Friday December 15, 2023

Aspiring Administrators Prove Representation Matters to Students

Being first means something. It means winning a race or competition, or getting the highest score. It means being the first (insert gender, person of color, of a certain age, etc.) to accomplish something.

Being in the first cohort of teachers to graduate from the OKCPS Foundation’s Aspiring Administrators Pipeline Program also means something. Each of the ten participants met specific criteria, including being employed by OKCPS for at least three years and having completed professional and leadership development proving their leadership acumen. All were highly recommended by their principals and other district leaders. Many were the first in their families to complete college to become teachers. And, all are bilingual and/or people of color.

These teachers are from a wide variety of backgrounds and teach a variety of subjects and grades at elementary, middle and high schools within the district. The program funds 100 percent of their tuition, fees and books to earn a Master’s Degree in Educational Leadership. With that comes the commitment to stay in OKCPS a minimum of three years. The application and selection process was rigorous and the highest standards were upheld to ensure the cohort was filled with successful candidates.

Growing leaders who are representative of the student populations they serve is important and data proves this. While more than 80 percent of OKCPS’s student population in nonwhite, only 38 percent of our school leaders are nonwhite and less than one percent are bilingual. National data is very similar. Intentional work to bridge this gap is what makes the Aspiring Administrators Pipeline Program so valuable.

There are numerous studies showing that representation adds to student achievement and outcomes. This comes in many forms including role modeling, attendance, expectation setting and family engagement. With so many of our students speaking a language other than English at home, the family engagement piece is especially important. There is research that shows that a student who has exposure to even one Black teacher by 3rd grade is more than 13 percent more likely to enroll in college than his/her peers.

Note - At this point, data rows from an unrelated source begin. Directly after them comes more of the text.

(* ===== verification/RamdiskProps.v ===== *)
(** * Initial ramdisk: archives

    [initramfs_create_recursive] adds a file whose directories exist, with its
    contents inside the archive.  An archive of plain files unpacks to a
    directory that holds exactly those files, and reading one of them gives its
    contents back. *)

From S2P Require Import Prelude Cpu Str StrThm Dtb DtbThm VfsData Tmpfs Vfs VfsInv VfsPath VfsThm VfsMount VfsWitness Ramdisk.

(** The mount point's table holds the operations of tmpfs.c. *)
Definition rd_mounted (s : fs) (mnt root : Z) : Prop :=
  ∃ m r, mounts s !! mnt = Some m ∧ m_root m = root ∧ vnodes s !! root = Some r ∧
    vopss s !! v_ops r = Some (mk_vops (Some F_tmpfs_lookup) (Some F_tmpfs_create) (Some F_tmpfs_mkdir)).

Lemma rd_vops_run s mnt root : rd_mounted s mnt root →
  mount_vops mnt s = Ok (mk_vops (Some F_tmpfs_lookup) (Some F_tmpfs_create) (Some F_tmpfs_mkdir), s).
Proof.
  intros (m & r & Hm & <- & Hr & Hvo). unfold mount_vops, mbind, M_bind, mount_get, vnode_get, vops_get, get_st, mbind, M_bind.
  rewrite Hm. simpl. rewrite Hr. simpl. by rewrite Hvo.
Qed.

(** ** Other contents for a vnode *)

Definition fill (dp : data_ptr) (size : Z) (n : vnode) : vnode := with_size size (with_internal dp n).
Definition filled (s : fs) (p : Z) (dp : data_ptr) (size : Z) : fs := set_vnodes (alter (fill dp size) p (vnodes s)) s.

Section Filled.
Context (s : fs) (p : Z) (dp : data_ptr) (size : Z).

Lemma filled_lookup q : vnodes (filled s p dp size) !! q = (if decide (q = p) then fill dp size else id) <$> vnodes s !! q.
Proof.
  unfold filled. simpl. destruct (decide (q = p)) as [->|]; [by rewrite lookup_alter_eq|]. rewrite lookup_alter_ne by done. by rewrite option_fmap_id.
Qed.

Lemma filled_old q n : vnodes s !! q = Some n → ∃ n', vnodes (filled s p dp size) !! q = Some n' ∧ v_mount n' = v_mount n ∧ v_ops n' = v_ops n ∧ v_fops n' = v_fops n ∧
  children n' = children n ∧ hidden n' = hidden n ∧ v_parent n' = v_parent n ∧ v_name n' = v_name n ∧ v_type n' = v_type n.
Proof. intros E. rewrite filled_lookup, E. simpl. eexists. split; [done|]. by case_decide. Qed.

Lemma filled_inv q n' : vnodes (filled s p dp size) !! q = Some n' → ∃ n, vnodes s !! q = Some n ∧ v_mount n' = v_mount n ∧ v_ops n' = v_ops n ∧ v_fops n' = v_fops n ∧
  children n' = children n ∧ hidden n' = hidden n ∧ v_parent n' = v_parent n ∧ v_name n' = v_name n ∧ v_type n' = v_type n.
Proof. rewrite filled_lookup. intros (n & E & ->)%fmap_Some. exists n. split; [done|]. by case_decide. Qed.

The ten members of this cohort all have their own incredible stories. They all worked incredibly hard over the past 16 months to earn their degrees, with the help of our higher education partner UCO. They all believe in the students they serve, and know that whatever individual career path they take within OKCPS, they will continue serving our kids.

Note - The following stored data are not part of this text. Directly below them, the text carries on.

(* ===== verification/Fat32.v ===== *)
(** * FAT32 (src/kernel/fat32.c, include/kernel/fat32.h)

    The card is a map from block numbers to blocks of 512 bytes; [readblock]
    and [writeblock] are what sd.c does ([SdThm.sd_refines_disk]).  A cached sector
    is a byte array in [blocks]; the fields of a directory entry are bytes of
    its sector at the offsets of the packed structure, so an index past a name
    field reaches the next field, and one past the sector is undefined.  A
    pointer to an entry is the sector's address and an offset. *)

From S2P Require Import Prelude Cpu Str VfsData Tmpfs Vfs.

Definition BLK_SZ : Z := 512.
Definition LFN_NAME_LEN : Z := 255.
Definition DIR_ENTRY_UNUSED : Z := 0xe5.
Definition DIR_ENTRY_UNUSED_JP : Z := 0x05.
Definition DIR_ENTRY_LAST_AND_UNUSED : Z := 0x00.
Definition SPACE : Z := 0x20.
Definition FAT_VAL_MASK : Z := 0x0fffffff.
Definition FAT_ENTRY_FREE : Z := 0.
Definition ATTR_VOLUME_ID : Z := 0x08.
Definition ATTR_DIRECTORY : Z := 0x10.
Definition ATTR_ARCHIVE : Z := 0x20.
Definition ATTR_LONG_NAME : Z := 0x0f.

(** ** Bytes and words *)

Fixpoint of_le (l : list Z) : Z := match l with [] => 0 | b :: l' => b + 256 * of_le l' end.

Fixpoint to_le (n : nat) (x : Z) : list Z :=
  match n with O => [] | S n' => x mod 256 :: to_le n' (x / 256) end.

Definition slice (off n : Z) (l : list Z) : list Z := take (Z.to_nat n) (drop (Z.to_nat off) l).

(** [new] stored over the bytes of [l] from [off] on. *)
Definition splice (off : Z) (new l : list Z) : list Z :=
  take (Z.to_nat off) l ++ new ++ drop (Z.to_nat off + length new) l.

Fixpoint words_of (n : nat) (l : list Z) : list Z :=
  match n with O => [] | S n' => of_le (take 4 l) :: words_of n' (drop 4 l) end.

Definition bytes_of (ws : list Z) : list Z := ws ≫= to_le 4.

(** ** Access to the state *)

Definition vol : M fs fat32_data := s ← get_st; mret (fat s).

Definition with_cache c v := mk_fat32 (start_blk_idx v) (end_of_file v) (BPB_BytsPerSec v) (BPB_SecPerClus v) (BPB_RsvdSecCnt v) (BPB_NumFATs v) (BPB_FATSz32 v) (BPB_RootClus v) c (fat_mount_point v).
Definition with_mount_point p v := mk_fat32 (start_blk_idx v) (end_of_file v) (BPB_BytsPerSec v) (BPB_SecPerClus v) (BPB_RsvdSecCnt v) (BPB_NumFATs v) (BPB_FATSz32 v) (BPB_RootClus v) (fat_cache v) p.
Definition with_start b v := mk_fat32 b (end_of_file v) (BPB_BytsPerSec v) (BPB_SecPerClus v) (BPB_RsvdSecCnt v) (BPB_NumFATs v) (BPB_FATSz32 v) (BPB_RootClus v) (fat_cache v) (fat_mount_point v).

Definition vol_upd (f : fat32_data → fat32_data) : M fs unit := modify (λ s, set_fat (f (fat s)) s).

Definition fdata_get (p : Z) : M fs fat32_f_data := s ← get_st; deref (f_datas s !! p).
Definition fdata_upd (p : Z) (f : fat32_f_data → fat32_f_data) : M fs unit :=
  m ← fdata_get p; modify (λ s, set_fdatas (<[p := f m]> (f_datas s)) s).
Definition with_dirty b m := mk_fdata b (clus_idx m) (content_cache m).
Definition with_content l m := mk_fdata (dirty m) (clus_idx m) l.

(** [node->internal] as a pointer to a [struct fat32_f_data]. *)
Definition metadata_of (n : vnode) : M fs Z :=
  match internal n with D_at p 0 => mret p | _ => ub end.

Definition block_get (a : Z) : M fs (list Z) := s ← get_st; deref (blocks s !! a).
Definition block_set (a : Z) (l : list Z) : M fs unit := modify (λ s, set_blocks (<[a := l]> (blocks s)) s).

(** Bytes [off .. off + n) of a sector. *)
Definition peek (a off n : Z) : M fs (list Z) :=
  l ← block_get a;
  assert ((0 <=? off) && (off + n <=? Z.of_nat (length l))) ;;
  mret (slice off n l).

Definition poke (a off : Z) (new : list Z) : M fs unit :=
  l ← block_get a;
  assert ((0 <=? off) && (off + Z.of_nat (length new) <=? Z.of_nat (length l))) ;;
  block_set a (splice off new l).

(** ** The card (sd.c) *)

Definition disk_read (idx : Z) : M fs (list Z) := s ← get_st; deref (sd s !! i32 idx).

(** The 512 bytes are written over the start of the buffer. *)
Definition readblock (idx : Z) (a : Z) : M fs unit := blk ← disk_read idx; poke a 0 blk.

Definition disk_write (idx : Z) (blk : list Z) : M fs unit :=
  _ ← disk_read idx; modify (λ s, set_sd (<[i32 idx := blk]> (sd s)) s).

Definition writeblock (idx : Z) (a : Z) : M fs unit := blk ← peek a 0 BLK_SZ; disk_write idx blk.

(** ** The file allocation table *)

Definition FirstDataSector (v : fat32_data) : Z := u32 (BPB_RsvdSecCnt v + u32 (BPB_NumFATs v * BPB_FATSz32 v)).

Definition FirstSectorofCluster (v : fat32_data) (n : Z) : Z :=
  u32 (u32 (u32 (n - 2) * BPB_SecPerClus v) + FirstDataSector v).

Definition get_fat_entry (clus : Z) : M fs Z := v ← vol; deref (fat_cache v !! Z.to_nat clus).

(** [val] is not masked. *)
Definition set_fat_entry (clus val : Z) : M fs unit :=
  x ← get_fat_entry clus;
  vol_upd (λ v, with_cache (<[Z.to_nat clus := Z.lor (Z.land x (u32 (Z.lnot FAT_VAL_MASK))) val]> (fat_cache v)) v).

Fixpoint free_clus_loop (n : nat) (i : Z) : M fs Z :=
  match n with
  | O => mret (u32 (Z.lnot 0))
  | S n' => x ← get_fat_entry i; if x =? FAT_ENTRY_FREE then mret i else free_clus_loop n' (i + 1)
  end.

Definition get_free_clus_idx : M fs Z :=
  v ← vol; free_clus_loop (Z.to_nat (u32 (BPB_FATSz32 v * BPB_BytsPerSec v) / 4)) 0.

(** The next cluster of a chain that ends at [clus]. *)
Definition append_cluster (clus : Z) : M fs Z :=
  v ← vol;
  tmp ← get_free_clus_idx;
  set_fat_entry clus tmp ;;
  set_fat_entry tmp (end_of_file v) ;;
  mret tmp.

(** ** Cached contents *)

Section Fat32.
Context `{!FsHeap}.

(** [malloc] of no bytes gives NULL. *)
Definition add_new_cache_sec (md : Z) : M fs Z :=
  v ← vol;
  new_sec ← (if BPB_BytsPerSec v =? 0 then mret 0 else f_malloc);
  if new_sec =? 0 then mret 0
  else
    block_set new_sec (replicate (Z.to_nat (BPB_BytsPerSec v)) 0) ;;
    fdata_upd md (λ m, with_content (content_cache m ++ [new_sec]) m) ;;
    mret new_sec.

(** The sectors of one cluster; [true] is the early return. *)
Fixpoint load_cluster (n : nat) (node md clus i sec_cnt : Z) : M fs bool :=
  match n with
  | O => mret false
  | S n' =>
      v ← vol;
      x ← vnode_get node;
      if bool_decide (v_type x = FILE) && (file_size x <=? u64 (i32 (sec_cnt * BPB_BytsPerSec v))) then mret true
      else
        sec ← add_new_cache_sec md;
        readblock (u32 (start_blk_idx v + FirstSectorofCluster v clus + i)) sec ;;
        load_cluster n' node md clus (i + 1) (sec_cnt + 1)
  end.

Fixpoint load_chain (fuel : nat) (node md clus sec_cnt : Z) : M fs unit :=
  match fuel with
  | O => spin
  | S fuel' =>
      v ← vol;
      stop ← load_cluster (Z.to_nat (BPB_SecPerClus v)) node md clus 0 sec_cnt;
      if (stop : bool) then mret tt
      else
        e ← get_fat_entry clus;
        if e =? end_of_file v then mret tt
        else load_chain fuel' node md (Z.land e FAT_VAL_MASK) (sec_cnt + BPB_SecPerClus v)
  end.

(** A chain without a cycle has at most as many clusters as the table has
    entries; a file's loop also ends after [file_size] sectors. *)
Definition load_content (node : Z) : M fs unit :=
  v ← vol;
  x ← vnode_get node;
  md ← metadata_of x;
  m ← fdata_get md;
  load_chain (S (length (fat_cache v) + Z.to_nat (file_size x))) node md (clus_idx m) 0.

(** [load_content] when nothing is cached. *)
Definition cache_dir (node : Z) : M fs Z :=
  x ← vnode_get node;
  md ← metadata_of x;
  m ← fdata_get md;
  (if bool_decide (content_cache m = []) then load_content node else mret tt) ;;
  mret md.

(** ** Directory entries *)

(** The offsets of the entries of a sector. *)
Definition entry_offs (v : fat32_data) : list Z :=
  (λ i, 32 * Z.of_nat i) <$> seq 0 (Z.to_nat ((BPB_BytsPerSec v + 31) / 32)).

Definition entry_clus (a d : Z) : M fs Z :=
  hi ← peek a (d + 20) 2; lo ← peek a (d + 26) 2;
  mret (u32 (u32 (Z.shiftl (of_le hi) 16) + of_le lo)).

Fixpoint find_in_sector (offs : list Z) (a target : Z) : M fs (option (Z * Z)) :=
  match offs with
  | [] => mret None
  | d :: offs' =>
      c ← entry_clus a d;
      attr ← peek a (d + 11) 1;
      if of_le attr =? ATTR_LONG_NAME then find_in_sector offs' a target
      else if c =? target then mret (Some (a, d))
      else find_in_sector offs' a target
  end.

Fixpoint find_in_sectors (secs : list Z) (target : Z) : M fs (option (Z * Z)) :=
  match secs with
  | [] => mret None
  | a :: secs' =>
      v ← vol;
      r ← find_in_sector (entry_offs v) a target;
      match r with Some d => mret (Some d) | None => find_in_sectors secs' target end
  end.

Jennifer Michelle Reyes-Garcia is one of the cohort graduates and was selected by her peers to speak at the graduation celebration hosted by the OKCPS Foundation last week.  In her speech she shared her story:

“My name is Jennifer Michelle Reyes-Garcia. I was given the first name of Jennifer in honor of my persecuted Jewish paternal grandmother who was forced to flee her home country of Russia and immigrate to the United States in 1943. Michelle was chosen by my mother, the great granddaughter of Peter Pitchlynn or Snapping Turtle, Principal Chief of the Choctaw Nation. Finally, I took on the surname of Reyes-Garcia when I married my husband, a once undocumented immigrant who traveled with his family through the desert to the United States at the young age of 5 in search of safer living conditions. My identity is unique to me, but many parts of who I am resonate deeply with each of our district’s 34,000 students. Oklahoma City Public Schools is the epitome of diversity.”

Jennifer shared much more about why this matters and what she and her peers learned about leadership throughout their educational journey. She ended her speech with this:

“I am bilingual. I am the wife of an immigrant. I am the granddaughter of an immigrant. I am Choctaw proud. I am OKCPS. And we are OKCPS.”

–Mary Mélon-Tully, President and CEO of the Oklahoma City Public Schools Foundation.